-- EXERCISE DESCRIPTION --
Provide the number of lines in the records that hold the string "whole", without any other words.

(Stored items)
(** [rec] decides [whole] on patterns shorter than [pat]. *)
Definition rec_ok (rec : list Z -> list Z -> nat -> bool -> bool) (len : nat) : Prop :=
  forall pp np nm nx, is_string pp -> is_string np -> (length pp < len)%nat ->
    rec pp np nm nx = true <-> glob (whole nm nx pp) np.

(** A wildcard block, decided by the recursive call. *)
Lemma wild_block rec pp np pp' nm nx :
  is_string pp -> is_string np -> rec_ok rec (length pp) -> is_wild (peek pp) = true ->
  wildcards pp 0 false = (pp', nm, nx) -> rec pp' np nm nx = true <-> glob pp np.
Proof.
  intros Sp Sn R Ew Eq. pose proof (wildcards_spec pp 0 false) as WS. rewrite Eq in WS.
  destruct WS as (E & _ & L & St). specialize (L Ew). specialize (St _ Sp eq_refl).
  rewrite (R pp' np nm nx St Sn L). symmetry. apply E.
Qed.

-- ANSWER BOX --
2